A small tree with majestic presence, Japanese blueberry combines tropical foliage with an appealing Christmas tree look.
This beautiful accent is under-used because not many people have discovered it.
But its good looks, low maintenance requirements, and small size make it ideal for plant nuts and armchair gardeners alike.
The narrow form fits in almost anywhere, even in areas of limited space.
As landscape trees, these make great substitutes for holly trees, most of which prefer cooler areas of Florida.
The tree produces small white flowers in spring followed by dark blue inedible berries in fall and winter. The dense foliage is a lush deep green with an occasional bright red leaf.
Most people leave the tree's foliage full to the ground - though you can trim up the base for a more classic tree look.
It can be manicured to use in formal designs or branch-trimmed occasionally for use in more casual, eclectic landscapes.
Japanese blueberries are versatile trees - they can be used very effectively for privacy, specimen trees, backdrop plantings, or even in "natural" groupings.
Unless you're very young or extremely patient, buy a decent size tree (25 gallon) since the rate of growth is slow.
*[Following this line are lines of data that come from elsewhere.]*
Lemma utf8_scalars_eq (bs : list N) :
  utf8_scalars bs =
  match bs with
  | [] => []
  | b1 :: r1 =>
      if b1 <? 128 then b1 :: utf8_scalars r1
      else if (194 <=? b1) && (b1 <=? 223) then
        match r1 with
        | b2 :: r2 =>
            if is_continuation b2
            then ((b1 - 192) * 64 + (b2 - 128)) :: utf8_scalars r2
            else 65533 :: utf8_scalars r1
        | [] => [65533]
        end
      else if (224 <=? b1) && (b1 <=? 239) then
        match r1 with
        | b2 :: r2 =>
            if second_byte_ok b1 b2 then
              match r2 with
              | b3 :: r3 =>
                  if is_continuation b3
                  then ((b1 - 224) * 4096 + (b2 - 128) * 64 + (b3 - 128))
                         :: utf8_scalars r3
                  else 65533 :: utf8_scalars r2
              | [] => [65533]
              end
            else 65533 :: utf8_scalars r1
        | [] => [65533]
        end
      else if (240 <=? b1) && (b1 <=? 244) then
        match r1 with
        | b2 :: r2 =>
            if second_byte_ok b1 b2 then
              match r2 with
              | b3 :: r3 =>
                  if is_continuation b3 then
                    match r3 with
                    | b4 :: r4 =>
                        if is_continuation b4
                        then ((b1 - 240) * 262144 + (b2 - 128) * 4096
                              + (b3 - 128) * 64 + (b4 - 128))
                               :: utf8_scalars r4
                        else 65533 :: utf8_scalars r3
                    | [] => [65533]
                    end
                  else 65533 :: utf8_scalars r2
              | [] => [65533]
              end
            else 65533 :: utf8_scalars r1
        | [] => [65533]
        end
      else 65533 :: utf8_scalars r1
  end.
Proof. destruct bs; reflexivity. Qed.

Lemma utf8_of_scalar_bounded (cp : N) :
  is_scalar cp -> Forall (fun b => b < 256) (utf8_of_scalar cp).
Proof.
  intros Hcp. unfold utf8_of_scalar.
  assert (cp < 1114112) by (destruct Hcp; lia).
  repeat cmp_step; repeat constructor; nlia.
Qed.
This is an evergreen tree that prefers full to partial sun.
It's a slow grower to 15 to 20 feet, though it can be kept shorter.
Japanese blueberries are cold hardy and thrive anywhere in South Florida.
Add organic peat humus or top soil, mixed with composted cow manure, to the hole when you plant.
Depending on the look you want, you can cut back branches now and then to retain a nice form, or shear into a perfect cone-shape.
Do the shearing no more than 2 or 3 times a year for the health of the tree and because a slow growth rate means it will take a while to flush back out.
These trees can be topped as well. Any hard pruning should be done during warm weather - after mid-March and before mid-October.
Water on a regular basis but don't keep the area overly wet.
Fertilize 3 times a year - in spring, summer, and autumn - with a top quality granular fertilizer.
Because of the tree's compact form, you can plant as close as 4 feet from the house.
If planting in a row, space 4 to 5 feet apart to fill in more quickly, or 8 feet apart to leave more room between each one.
Or you might group them as if nature did it, using 3 or more in a slightly random pattern about 5 or 6 feet (or more) apart.
Situate at least 3 feet away from shrubs. Along a walk or drive, come in 6 feet or more.